ALAN WHITE (14/06-1949 – 26/05-2022)

 ALAN WHITE (14/06-1949 – 26/05-2022)


Mai…

Alan White, dont le nom est peut-être obscur pour certains se doit d’avoir quelques lignes ici.
Juste un hommage, quelques rappels et la reconnexion pour ma part entre son nom, son jeu musical qui y est associé et un groupe qui aura été (et reste) l’un de mes axes fétiches.
Un groupe de prog, n’en déplaise aux éternels détracteurs du genre aux œillères peu capables de discernement. Mais je leur laisse là le débat – on peut le relancer dans n’importe quelle étiquette où le musical n’est pas forcément le premier axe. Malheureusement.

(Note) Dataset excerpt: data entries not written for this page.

(* ===== verification/ExecutionFixtures.v ===== *)
(** * A concrete execution history used by the witnesses

    Two Turns are admitted; the first is claimed by one worker, whose lease
    lapses, and then by a second worker; the second Turn is cancelled while it
    waits.  Each state is computed by the operations. *)

From S2P Require Import Prelude GoText GoJson AgentContract TurnTypes MemoryStore MemoryStoreFacts Fixtures TurnService ExecutionTypes SqlDatabase SqlFacts SqlStore SqlExecution EpochFacts SqlCommitFacts SqlExecutionFacts.

Definition execClock : time := 63890000000 * second.
Definition execConfig : SQLStoreConfig := mkSQLStoreConfig false (60 * second) 3 (30 * second) 5.

Definition execAt (n : Z) : time := execClock + n * second.

Definition secondTurn : Turn :=
  mkTurn "turn_2" "user-1" "thread-1" "key-2" "digest-2" demoPlugin TurnStatusQueued
    None 900 900 None None.

Definition noOthers : nat → Database → Database := fun _ db => db.
Definition sqlEnv (n : Z) : storeEnv := mkStoreEnv background (Ok (execAt n)) TxReported noOthers TxReported.
Definition claimEnvAt (n : Z) : attemptEnv :=
  mkAttemptEnv background (Ok (execAt n)) TxReported (fun db => db) (Ok (execAt n)).

Definition emptyTables : Database := mkDatabase [] [] [] [] [] noSettlement.

Definition claimOne : ClaimAttemptCommand := mkClaimAttemptCommand "turn_1" "attempt-1" "worker-1" "build-1" [].
Definition claimTwo : ClaimAttemptCommand := mkClaimAttemptCommand "turn_1" "attempt-2" "worker-2" "build-1" [].

Definition admittedOne : Database :=
  Eval vm_compute in snd (SQLStore_Admit execConfig (sqlEnv 0) demoTurn demoDraft emptyTables).
Definition admittedTwo : Database :=
  Eval vm_compute in snd (SQLStore_Admit execConfig (sqlEnv 1) secondTurn demoDraft admittedOne).
Definition claimedOne : Database :=
  Eval vm_compute in snd (ClaimAttempt execConfig noAuthority (claimEnvAt 2) claimOne admittedTwo).
Definition cancelledTwo : Database :=
  Eval vm_compute in
    snd (SQLStore_RequestCancel execConfig (sqlEnv 3) "user-1" "thread-1" "turn_2" (execAt 3) demoDraft claimedOne).
Definition reclaimedOne : Database :=
  Eval vm_compute in snd (ClaimAttempt execConfig noAuthority (claimEnvAt 100) claimTwo cancelledTwo).

(** The results of the two claims. *)
Ltac claim_result call :=
  let x := eval vm_compute in (fst call) in
  match x with Ok ?d => exact d end.
Definition firstEpoch : ClaimAttemptResult :=
  ltac:(claim_result (ClaimAttempt execConfig noAuthority (claimEnvAt 2) claimOne admittedTwo)).
Definition secondEpoch : ClaimAttemptResult :=
  ltac:(claim_result (ClaimAttempt execConfig noAuthority (claimEnvAt 100) claimTwo cancelledTwo)).

Ltac first_row rows :=
  let x := eval vm_compute in rows in
  match x with ?r :: _ => exact r end.
Definition claimedRow : sqlTurnRow := ltac:(first_row (db_turns claimedOne)).
Definition claimedTurnOne : Turn :=
  ltac:(claim_result (toTurn claimedRow, tt)).

Ltac exec_time := unfold execAt, execClock, second; lia.

Lemma execAt_le a b : a ≤ b → execAt a ≤ execAt b.
Proof. exec_time. Qed.

Lemma admitOne_kernel : kernel_step execConfig (execAt 0, emptyTables) (execAt 0, admittedOne).
Proof.
  eapply (xs_admit _ background (Ok (execAt 0)) TxReported demoTurn demoDraft);
    [by apply execAt_le|by left|vm_compute; reflexivity..].
Qed.

Lemma admitTwo_kernel : kernel_step execConfig (execAt 0, admittedOne) (execAt 1, admittedTwo).
Proof.
  eapply (xs_admit _ background (Ok (execAt 1)) TxReported secondTurn demoDraft);
    [by apply execAt_le|by left|vm_compute; reflexivity..].
Qed.

Lemma claimOne_kernel : kernel_step execConfig (execAt 1, admittedTwo) (execAt 2, claimedOne).
Proof.
  eapply (xs_claim _ noAuthority background (Ok (execAt 2)) TxReported claimOne);
    [by apply execAt_le|by left|vm_compute; reflexivity..].
Qed.

Lemma cancelTwo_kernel : kernel_step execConfig (execAt 2, claimedOne) (execAt 3, cancelledTwo).
Proof.
  eapply (xs_cancel _ (sqlEnv 3) "user-1" "thread-1" "turn_2" (execAt 3) demoDraft);
    [by apply execAt_le|by left|vm_compute; reflexivity].
Qed.

Definition admitOne_step := xs_kernel _ _ _ admitOne_kernel.
Definition admitTwo_step := xs_kernel _ _ _ admitTwo_kernel.
Definition claimOne_step := xs_kernel _ _ _ claimOne_kernel.
Definition cancelTwo_step := xs_kernel _ _ _ cancelTwo_kernel.

Lemma admittedTwo_reachable : exec_reachable execConfig (execAt 1, admittedTwo).
Proof.
  exists (execAt 0), emptyTables. split; [done|].
  eapply rtc_l; [apply admitOne_step|]. apply rtc_once, admitTwo_step.
Qed.

Lemma exec_reachable_step cfg s s' : exec_reachable cfg s → exec_step cfg s s' → exec_reachable cfg s'.
Proof. intros (t&db&Hfresh&Hrun) Hs. exists t, db. split; [done|]. by eapply rtc_r. Qed.

Lemma claimedOne_reachable : exec_reachable execConfig (execAt 2, claimedOne).
Proof. eapply exec_reachable_step; [apply admittedTwo_reachable|apply claimOne_step]. Qed.

Lemma cancelledTwo_reachable : exec_reachable execConfig (execAt 3, cancelledTwo).
Proof. eapply exec_reachable_step; [apply claimedOne_reachable|apply cancelTwo_step]. Qed.
(* ===== verification/SqlExecutionTheorems.v ===== *)
(** * What the execution store promises

    One live executor per Turn, fences that only grow, leases that exclude each
    other, no Turn that falls out of sight, and a claim whose commit was lost
    that is answered by its own Attempt. *)

From stdpp Require Import sorting.
From S2P Require Import Prelude GoText GoJson AgentContract TurnTypes MemoryStore TurnService ExecutionTypes SqlDatabase SqlFacts SqlStore SqlExecution EpochFacts SqlCommitFacts SqlExecutionFacts ExecutionFixtures.

(** ** Following a Turn and an Attempt through a run *)

Definition turn_progress (r r' : sqlTurnRow) : Prop :=
  r'.(tr_TurnID) = r.(tr_TurnID) ∧ r.(tr_FencingToken) ≤ r'.(tr_FencingToken)
  ∧ (TurnStatus_Terminal r.(tr_Status) = true →
     r'.(tr_Status) = r.(tr_Status) ∧ r'.(tr_FencingToken) = r.(tr_FencingToken)
     ∧ r'.(tr_ActiveAttemptID) = r.(tr_ActiveAttemptID)).

#[export] Instance turn_progress_preorder : PreOrder turn_progress.
Proof.
  split; [by intros r; repeat split|]. intros r1 r2 r3 (?&?&H1) (?&?&H2).
  split; [congruence|]. split; [lia|]. intros Ht. destruct (H1 Ht) as (E1&E2&E3).
  rewrite <- E1 in Ht. destruct (H2 Ht) as (?&?&?). split; [congruence|]. split; congruence.
Qed.

Lemma step_shape_turn cfg t db db' r :
  exec_ok db → step_shape cfg t db db' → r ∈ db.(db_turns) →
  ∃ r', r' ∈ db'.(db_turns) ∧ turn_progress r r'.
Proof.
  intros Hok [f g Ht Ha Hf Hg|id admitted Hq Ht Ha Hk|clock command res row turn now expired lease Hw _
    |turnID f g Hf Hg Ht Ha] Hr.
  - exists (f r). split; [rewrite Ht; apply elem_of_map; eauto|].
    destruct (Hf r Hr) as [(?&?&?) Hst]. split; [done|]. split; [lia|].
    intros Hterm. destruct Hst as [?|(_&_&?)]; [done|congruence].
  - exists r. split; [rewrite Ht; apply elem_of_app; by left|reflexivity].
  - destruct (claim_turns Hw) as (queued&last&Ht&_).
    eexists. split; [rewrite Ht; apply elem_of_map; exists r; split; [reflexivity|done]|].
    destruct (turn_is _ r) eqn:Hid; [|reflexivity].
    rewrite (cw_unique _ _ _ _ _ _ _ _ _ _ _ Hw r Hr Hid).
    destruct (claim_fence Hok Hw) as (_&Hf64&_). split; [done|]. simpl. rewrite Hf64. split; [lia|].
    intros Hterm. exfalso.
    destruct (claim_guards_status _ _ _ (cw_guards _ _ _ _ _ _ _ _ _ _ _ Hw)
      (cw_turn _ _ _ _ _ _ _ _ _ _ _ Hw)) as ([E|E]&_); rewrite E in Hterm; done.
  - eexists. split; [rewrite Ht; apply elem_of_map; exists r; split; [reflexivity|done]|].
    destruct (turn_is turnID r) eqn:Hid; [|reflexivity].
    destruct (Hf r Hr Hid) as [(?&?&?&?&?) Hl]. split; [done|]. split; [done|].
    intros Hterm. by rewrite Hl in Hterm.
Qed.

Lemma exec_run_turn cfg s s' r :
  exec_ok s.2 → exec_run cfg s s' → r ∈ s.2.(db_turns) →
  s.1 ≤ s'.1 ∧ ∃ r', r' ∈ s'.2.(db_turns) ∧ turn_progress r r'.
Proof.
  intros Hs Hrun. revert r Hs. induction Hrun as [s|[t db] [t1 db1] s' Hst Hrun IH]; intros r Hs Hr.
  { split; [lia|]. exists r. split; [done|reflexivity]. }
  destruct (exec_step_shape _ _ _ _ _ Hs Hst) as [Hle Hsh].
  destruct (step_shape_turn _ _ _ _ _ Hs Hsh Hr) as (r1&Hr1&Hp1).
  destruct (IH r1) as [Hle' (r'&Hr'&Hp2)]; [by eapply step_shape_ok|done|]. simpl in *.
  split; [lia|]. exists r'. split; [done|]. by trans r1.
Qed.

(** Leases are the configured time after the last heartbeat. *)
Definition leases_ok (cfg : SQLStoreConfig) (db : Database) : Prop :=
  ∀ a, a ∈ db.(db_attempts) → a.(ar_Status) = AttemptStatusRunning →
       executionLeaseExpiry cfg a.(ar_LastHeartbeatAt) = Ok a.(ar_LeaseExpiresAt).

Lemma executionLeaseExpiry_inv cfg now lease :
  executionLeaseExpiry cfg now = Ok lease →
  lease = (now + cfg.(cfg_attemptLeaseTTL)) - (now + cfg.(cfg_attemptLeaseTTL)) mod 1000 ∧ now < lease.
Proof.
  unfold executionLeaseExpiry. intros H. destruct (negb _) in H; [|done].
  destruct (canonicalExecutionTime _) eqn:Hc; [|done]. destruct (After _ _) eqn:Haf; simplify_eq.
  apply canonicalExecutionTime_Ok in Hc as [-> _]. unfold After in Haf. by bool_hyps.
Qed.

Côté prog et batterie (un instrument que j’ai largement pratiqué avec en ligne de mire référentielle des batteurs entre le prog, le jazz rock puis bien entendu le jazz), je pense directement Bill Bruford.
Bill – dont il faut lire l’auto-bio afin de réaliser le pourquoi de cette musique, de ce mouvement, et sa vérité – c’est pour moi et reste, LE batteur du rock prog…
Même quand celui-ci s’émancipera pour créer ses propres directions volontairement jazz (un jazz écrit bien souvent ou dirigé par ses soins), sa sonorité si reconnaissable, sa pâte technique et inventive/créative, sa personnalité évidente dans le jeu resteront (à son grand regret) implicites des grands groupes du genre pour lesquels il a mis son talent à contribution.

Si Bill est et reste le batteur du prog, Alan White est et reste le batteur de Yes, celui qui succéda à Bill, celui qui au fil des albums a redimensionné le jeu particulier qu’impose la musique de ce groupe.
Bill a ouvert.
Alan a consolidé, fait matière et impliqué avec son jeu, sa technique particulièrement brillante et sa personnalité discrète tant qu’efficace, le « son » Yes.
Je me suis peu penché sur sa carrière.
En chaque album de Yes et dès leurs sorties – des rendez vous que je n’ai jamais lâché – sa présence était une évidence, nombre des ses astuces plurielles renouvelées s’inscrivaient naturellement dans l’image sonore du groupe. En cela – ça m’a largement suffi.
Il est des artistes à la carrière peu protéiforme ou médiatique qui pourtant marquent de leur sceau une époque, un style, une période, une esthétique et une direction.

Un jour j’ai même été surpris, en réécoutant pour la énième fois le « Imagine » (tant le titre que l’album) de Lennon, de découvrir au détour de la line out des musiciens qu’il était le batteur de ce pavé de génie.
J’ai par la suite appris qu’il avait raccroché au nez de Lennon, le sollicitant pour les sessions, croyant à un canular.
Je crois que c’est arrivé à Katché avec Peter Gabriel…
Décidément, ces batteurs…

Si l’on se penche sur cet « Imagine » l’on y remarque un break, simple, direct et efficace qui fait la teneur du jeu de l’artiste.
Pas grand-chose, en soi.
L’évidence même d’ailleurs.
Sauf que ce break est imprimé dans le titre et indéboulonnable de son interprétation.
A partir de là…

Bref Bill, s’en va, après avoir marqué de son empreinte les trois premiers albums de Yes (« The Yes Album », « Fragile » et « Close to The Edge »). Anderson et Squire vont alors le chercher et lui mettent la pression. Il a trois jours pour apprendre le répertoire car la tournée (qui sera immortalisée par Yessongs » est programmée.
En se référant à la bio de Bill, on sait les difficultés relationnelles entre Chris Squire et Bill.
On sait aussi que Bill est parti à la suite de « Close to the Edge », estimant qu’enfin le groupe était arrivé à un chef d’œuvre et qu’il ne voulait plus participer à d’autres accouchements difficiles tels que celui-ci, qu’il avait vécu ainsi, tant musicalement, artistiquement et humainement.
Bon il partira chez Robert.
Bref il faut lire ce bouquin. Et un pan se révèle.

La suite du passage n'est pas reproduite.